REQUIRED ACTION:
Of all the lines below, return only those starting with the line holding "by apply device_ok_test." and going on through the line holding "(** The bytes of", exactly as written.

--- RECORDS FOR THE TASK ---

(* ===== verification/Storage.v ===== *)
(** * Storage devices (kernel/drivers/storage/storage.c)

    The registry of the disks that the drivers found.  A driver is reached through
    function pointers, which are numbers (null is 0); what calling one does to the
    hardware is the interface [Driver].  A name is the list of the bytes from the
    pointer on, with the terminating 0 or at least 32 of them; the null pointer is
    [None].  The registry lock makes the table lookups atomic. *)

From S2P Require Import Prelude.

(** The functions behind the pointers of a driver, over the state [W] of the
    hardware.  A read returns the buffer with what the driver stored in it. *)
Class Driver (W : Type) := {
  fn_read : forall (fn lba count : Z) (buffer : list Z), W -> bool * list Z * W;
  fn_write : forall (fn lba count : Z) (buffer : list Z), W -> bool * W;
  fn_read_context : forall (fn lba count : Z) (buffer : list Z) (context : Z), W -> bool * list Z * W;
  fn_write_context : forall (fn lba count : Z) (buffer : list Z) (context : Z), W -> bool * W;
  fn_flush : forall (fn context : Z), W -> bool * W;
}.

Module Storage.

Definition STORAGE_DEVICE_CAPACITY : Z := 8.
Definition STORAGE_NAME_LIMIT : Z := 32.

Record storage_device_t := {
  name : option (list Z);
  block_size : Z;
  block_count : Z;
  read : Z;
  write : Z;
  context : Z;
  read_context : Z;
  write_context : Z;
  flush : Z;
}.
#[global] Instance storage_device_inhabited : Inhabited storage_device_t := populate
  {| name := None; block_size := 0; block_count := 0; read := 0; write := 0; context := 0;
     read_context := 0; write_context := 0; flush := 0 |}.

Record storage_t := { devices : list storage_device_t; device_count : Z }.
#[export] Instance eta_storage : Eta storage_t := fun s =>
  {| devices := devices s; device_count := device_count s |}.

Definition storage_initialize (s : storage_t) : storage_t := s<| device_count := 0 |>.

Definition same_name (left right : list Z) : bool :=
  match find_z 0 STORAGE_NAME_LIMIT (fun i => negb (left.[i] =? right.[i]) || (left.[i] =? 0)) with
  | Some i => left.[i] =? right.[i]
  | None => false
  end.

Definition valid_name (name : option (list Z)) : bool :=
  match name with
  | None => false
  | Some name =>
      if name.[0] =? 0 then false
      else match find_z 0 STORAGE_NAME_LIMIT (fun i => name.[i] =? 0) with
           | Some _ => true
           | None => false
           end
  end.

(** The bytes a name pointer points to. *)
Definition name_bytes (d : storage_device_t) : list Z := default [] (name d).

Definition storage_register (s : storage_t) (d : storage_device_t) : bool * storage_t :=
  if negb (valid_name (name d)) ||
     (((read d =? 0) || (write d =? 0)) && ((read_context d =? 0) || (write_context d =? 0))) ||
     (block_size d =? 0) || (block_count d =? 0) || (U64_MAX / block_size d <? block_count d)
  then (false, s)
  else if STORAGE_DEVICE_CAPACITY <=? device_count s then (false, s)
  else
    match find_z 0 (device_count s) (fun i =>
            same_name (name_bytes ((devices s).[i])) (name_bytes d)) with
    | Some _ => (false, s)
    | None =>
        (true, s<| devices := (devices s).[device_count s <- d] |>
                <| device_count := u32 (device_count s + 1) |>)
    end.

Definition storage_device_count (s : storage_t) : Z := device_count s.

Definition storage_device_at (s : storage_t) (index : Z) : option storage_device_t :=
  if index <? device_count s then Some ((devices s).[index]) else None.

(** The request is rejected before a driver is called. *)
Definition out_of_range (s : storage_t) (device lba count : Z) : bool :=
  (device_count s <=? device) || (count =? 0) ||
  (block_count ((devices s).[device]) <=? lba) ||
  (block_count ((devices s).[device]) - lba <? count).

Section operations.
Context {W : Type} `{Driver W}.

Definition storage_read (s : storage_t) (device lba count : Z) (buffer : list Z) (w : W)
    : bool * list Z * W :=
  if out_of_range s device lba count then (false, buffer, w)
  else
    let d := (devices s).[device] in
    if negb (read_context d =? 0) then fn_read_context (read_context d) lba count buffer (context d) w
    else fn_read (read d) lba count buffer w.

Definition storage_write (s : storage_t) (device lba count : Z) (buffer : list Z) (w : W)
    : bool * W :=
  if out_of_range s device lba count then (false, w)
  else
    let d := (devices s).[device] in
    if negb (write_context d =? 0) then fn_write_context (write_context d) lba count buffer (context d) w
    else fn_write (write d) lba count buffer w.

Definition storage_flush (s : storage_t) (device : Z) (w : W) : bool * W :=
  if (device_count s <=? device) || (flush ((devices s).[device]) =? 0) then (false, w)
  else fn_flush (flush ((devices s).[device])) (context ((devices s).[device])) w.

End operations.

(** ** Invariant *)

(** A registered device can be called for reads and for writes, and the address of
    its last byte fits in 64 bits. *)
Definition device_ok (d : storage_device_t) : Prop :=
  valid_name (name d) = true /\
  (read_context d <> 0 \/ read d <> 0) /\ (write_context d <> 0 \/ write d <> 0) /\
  0 < block_size d /\ 0 < block_count d /\ block_count d * block_size d <= U64_MAX.

Record storage_ok (s : storage_t) : Prop := {
  ok_devices : zlen (devices s) = 8;
  ok_count : 0 <= device_count s <= 8;
  ok_device : forall i, 0 <= i < device_count s -> device_ok ((devices s).[i]);
  ok_names : forall i j, 0 <= i < device_count s -> 0 <= j < device_count s -> i <> j ->
    same_name (name_bytes ((devices s).[i])) (name_bytes ((devices s).[j])) = false;
}.

Lemma same_name_sym l r : same_name l r = same_name r l.
Proof.
  unfold same_name. rewrite (find_z_ext _ _ _ (fun i => negb (r.[i] =? l.[i]) || (r.[i] =? 0))) by lia.
  destruct (find_z _ _ _); [apply Z.eqb_sym|done].
Qed.

(** The validity test of the registration decides [device_ok]. *)
Lemma device_ok_test d :
  0 <= block_size d -> 0 <= block_count d ->
  negb (valid_name (name d)) ||
     (((read d =? 0) || (write d =? 0)) && ((read_context d =? 0) || (write_context d =? 0))) ||
     (block_size d =? 0) || (block_count d =? 0) || (U64_MAX / block_size d <? block_count d) = false ->
  device_ok d.
Proof.
  intros Hs Hc Ht. unfold device_ok. assert (valid_name (name d) = true) as ->
    by (by destruct (valid_name (name d))).
  assert (block_count d <= U64_MAX / block_size d) as Hq by lia.
  pose proof (Z.mul_div_le U64_MAX (block_size d) ltac:(lia)).
  split_and!; try done; try lia. nia.
Qed.

Lemma device_ok_test_fails d :
  0 <= block_size d -> 0 <= block_count d ->
  negb (valid_name (name d)) ||
     (((read d =? 0) || (write d =? 0)) && ((read_context d =? 0) || (write_context d =? 0))) ||
     (block_size d =? 0) || (block_count d =? 0) || (U64_MAX / block_size d <? block_count d) = true ->
  valid_name (name d) = false \/
  ((read d = 0 \/ write d = 0) /\ (read_context d = 0 \/ write_context d = 0)) \/
  block_size d = 0 \/ block_count d = 0 \/ U64_MAX < block_count d * block_size d.
Proof.
  intros Hs Hc Ht. destruct (valid_name (name d)); [|by left]. right.
  destruct (decide (block_size d = 0)); [lia|].
  destruct (decide (block_count d <= U64_MAX / block_size d)); [lia|]. do 3 right.
  destruct (decide (U64_MAX < block_count d * block_size d)); [done|].
  pose proof (Z.div_le_lower_bound U64_MAX (block_size d) (block_count d) ltac:(lia) ltac:(lia)). lia.
Qed.

Lemma storage_append_ok s d :
  storage_ok s -> device_ok d -> device_count s < 8 ->
  (forall i, 0 <= i < device_count s ->
     same_name (name_bytes ((devices s).[i])) (name_bytes d) = false) ->
  storage_ok (s<| devices := (devices s).[device_count s <- d] |>
               <| device_count := device_count s + 1 |>).
Proof.
  intros [L Hc Hd Hn] Hok Hlt Hnew.
  assert (forall i, 0 <= i < device_count s + 1 ->
    (devices s).[device_count s <- d].[i] = if i =? device_count s then d else (devices s).[i]) as Hget.
  { intros i Hi. case_if as E; [replace i with (device_count s) by lia; apply arr_get_eq; lia|].
    apply arr_get_ne; lia. }
  split; simpl; [by rewrite zlen_set|lia|..].
  - intros i Hi. rewrite Hget by done. case_if as E; [done|]. apply Hd. lia.
  - intros i j Hi Hj Hij. rewrite !Hget by done. case_if as E1; case_if as E2; try lia.
    + rewrite same_name_sym. apply Hnew. lia.
    + apply Hnew. lia.
    + apply Hn; lia.
Qed.

(** Registration is refused for an invalid device, for a name that is taken and when
    the table is full; otherwise it appends the device.  The table stays well-formed:
    the names are distinct, and every device has a function for reads and one for
    writes. *)
Theorem storage_register_spec s d :
  storage_ok s -> 0 <= block_size d -> 0 <= block_count d ->
  let '(ok, s') := storage_register s d in
  storage_ok s' /\
  if ok then
    device_count s' = device_count s + 1 /\ storage_device_at s' (device_count s) = Some d /\
    (forall i, 0 <= i < device_count s -> storage_device_at s' i = storage_device_at s i)
  else s' = s /\
    (device_count s = 8 \/
     valid_name (name d) = false \/
     ((read d = 0 \/ write d = 0) /\ (read_context d = 0 \/ write_context d = 0)) \/
     block_size d = 0 \/ block_count d = 0 \/ U64_MAX < block_count d * block_size d \/
     exists i, 0 <= i < device_count s /\
       same_name (name_bytes ((devices s).[i])) (name_bytes d) = true).
Proof.
  intros Hok Hs Hc. unfold storage_register, STORAGE_DEVICE_CAPACITY. pose proof (ok_count _ Hok) as Hn.
  case_if as E.
  { split_and!; [done..|]. right. apply device_ok_test_fails in E; [tauto|done..]. }
  case_if as E'; [split_and!; [done..|]; left; lia|].
  destruct (find_z 0 (device_count s) _) as [i|] eqn:F.
  { apply find_z_Some in F as (Hi & Hp & _). split_and!; [done..|]. do 6 right. by exists i. }
  rewrite find_z_None in F. rewrite wrap_small by (widths; lia).
  pose proof (ok_devices _ Hok) as L. split; [apply storage_append_ok; [done| |lia|done]|].
  { by apply device_ok_test. }
  unfold storage_device_at. simpl. split_and!; [done|..].
  - replace (_ <? _) with true by lia. rewrite arr_get_eq by lia. done.
  - intros i Hi. replace (i <? device_count s + 1) with true by lia.
    replace (i <? device_count s) with true by lia. by rewrite arr_get_ne by lia.
Qed.

(** A request reaches the driver exactly when it lies within the device, and then
    through a function that is not null. *)
Theorem storage_request_spec {W} `{Driver W} s device lba count buffer (w : W) :
  storage_ok s -> 0 <= device -> 0 <= lba -> is_u32 count ->
  let d := (devices s).[device] in
  (storage_read s device lba count buffer w =
   if (device <? device_count s) && (0 <? count) && (lba + count <=? block_count d) then
     if read_context d =? 0 then fn_read (read d) lba count buffer w
     else fn_read_context (read_context d) lba count buffer (context d) w
   else (false, buffer, w)) /\
  (storage_write s device lba count buffer w =
   if (device <? device_count s) && (0 <? count) && (lba + count <=? block_count d) then
     if write_context d =? 0 then fn_write (write d) lba count buffer w
     else fn_write_context (write_context d) lba count buffer (context d) w
   else (false, w)) /\
  (device < device_count s ->
   (read_context d = 0 -> read d <> 0) /\ (write_context d = 0 -> write d <> 0)).
Proof.
  intros Hok Hd Hl Hc d. unfold storage_read, storage_write, out_of_range. fold d.
  assert ((device_count s <=? device) || (count =? 0) || (block_count d <=? lba) ||
    (block_count d - lba <? count) = negb ((device <? device_count s) && (0 <? count) &&
      (lba + count <=? block_count d))) as -> by (widths; lia).
  split_and!.
  - destruct (_ && _); [|done]. by destruct (read_context d =? 0).
  - destruct (_ && _); [|done]. by destruct (write_context d =? 0).
  - intros Hlt. destruct (ok_device _ Hok device ltac:(lia)) as (_ & H1 & H2 & _). fold d in H1, H2.
    intuition.
Qed.

(** ** Examples: disks in memory *)

(** The bytes of each sector of each disk; the context of a driver is its disk. *)
Definition ram : Type := Z -> Z -> Z -> Z.

Definition ram_sector (w : ram) (disk lba : Z) : list Z := w disk lba <$> seqZ 0 512.

(** A driver that moves one sector of 512 bytes. *)
#[global] Instance ram_driver : Driver ram := {
  fn_read _ _ _ buffer w := (false, buffer, w);
  fn_write _ _ _ _ w := (false, w);
  fn_read_context _ lba _ buffer context w :=
    (true, copy_bytes buffer 0 (ram_sector w context lba) 512, w);
  fn_write_context _ lba _ buffer context w :=
    (true, fun d l o => if (d =? context) && (l =? lba) then buffer.[o] else w d l o);
  fn_flush _ _ w := (true, w);
}.

Definition ram_device : storage_device_t :=
  {| name := Some [114; 97; 109; 0]; block_size := 512; block_count := 64; read := 0; write := 0;
     context := 7; read_context := 11; write_context := 12; flush := 13 |}.

Definition ram_storage : storage_t :=
  {| devices := ram_device :: replicate 7 inhabitant; device_count := 1 |}.

Definition empty_storage : storage_t := {| devices := replicate 8 inhabitant; device_count := 0 |}.

Lemma empty_storage_ok : storage_ok empty_storage.
Proof. split; [done|done|intros i Hi; simpl in Hi; lia|intros i j Hi; simpl in Hi; lia]. Qed.

Lemma ram_storage_ok : storage_ok ram_storage.
Proof.
  split; [done|done|..].
  - intros i Hi. simpl in Hi. replace i with 0 by lia. vm_compute. intuition congruence.
  - intros i j Hi Hj Hij. simpl in Hi, Hj. lia.
Qed.

Lemma storage_register_witness :
  let '(ok, s') := storage_register empty_storage ram_device in
  ok = true /\ storage_ok s' /\ storage_device_at s' 0 = Some ram_device.
Proof.
  pose proof (storage_register_spec empty_storage ram_device empty_storage_ok ltac:(done) ltac:(done)) as H.
  destruct (storage_register empty_storage ram_device) as [ok s'] eqn:E.
  assert (ok = true) as -> by (apply (f_equal fst) in E; by vm_compute in E).
  destruct H as (H1 & _ & H2 & _). done.
Defined.

Lemma storage_request_witness :
  (storage_read ram_storage 0 64 1 [] (fun _ _ _ => 0)).1.1 = false /\
  (storage_read ram_storage 0 63 1 (replicate 512 5) (fun _ _ _ => 0)).1.1 = true.
Proof.
  destruct (storage_request_spec ram_storage 0 64 1 [] (fun _ _ _ => 0) ram_storage_ok) as (H1 & _);
    [lia|lia|done|].
  destruct (storage_request_spec ram_storage 0 63 1 (replicate 512 5) (fun _ _ _ => 0) ram_storage_ok)
    as (H2 & _); [lia|lia|done|].
  rewrite H1, H2. split; reflexivity.
Defined.

End Storage.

---

OUTPUT OF THE TASK:
  { by apply device_ok_test. }
  unfold storage_device_at. simpl. split_and!; [done|..].
  - replace (_ <? _) with true by lia. rewrite arr_get_eq by lia. done.
  - intros i Hi. replace (i <? device_count s + 1) with true by lia.
    replace (i <? device_count s) with true by lia. by rewrite arr_get_ne by lia.
Qed.

(** A request reaches the driver exactly when it lies within the device, and then
    through a function that is not null. *)
Theorem storage_request_spec {W} `{Driver W} s device lba count buffer (w : W) :
  storage_ok s -> 0 <= device -> 0 <= lba -> is_u32 count ->
  let d := (devices s).[device] in
  (storage_read s device lba count buffer w =
   if (device <? device_count s) && (0 <? count) && (lba + count <=? block_count d) then
     if read_context d =? 0 then fn_read (read d) lba count buffer w
     else fn_read_context (read_context d) lba count buffer (context d) w
   else (false, buffer, w)) /\
  (storage_write s device lba count buffer w =
   if (device <? device_count s) && (0 <? count) && (lba + count <=? block_count d) then
     if write_context d =? 0 then fn_write (write d) lba count buffer w
     else fn_write_context (write_context d) lba count buffer (context d) w
   else (false, w)) /\
  (device < device_count s ->
   (read_context d = 0 -> read d <> 0) /\ (write_context d = 0 -> write d <> 0)).
Proof.
  intros Hok Hd Hl Hc d. unfold storage_read, storage_write, out_of_range. fold d.
  assert ((device_count s <=? device) || (count =? 0) || (block_count d <=? lba) ||
    (block_count d - lba <? count) = negb ((device <? device_count s) && (0 <? count) &&
      (lba + count <=? block_count d))) as -> by (widths; lia).
  split_and!.
  - destruct (_ && _); [|done]. by destruct (read_context d =? 0).
  - destruct (_ && _); [|done]. by destruct (write_context d =? 0).
  - intros Hlt. destruct (ok_device _ Hok device ltac:(lia)) as (_ & H1 & H2 & _). fold d in H1, H2.
    intuition.
Qed.

(** ** Examples: disks in memory *)

(** The bytes of each sector of each disk; the context of a driver is its disk. *)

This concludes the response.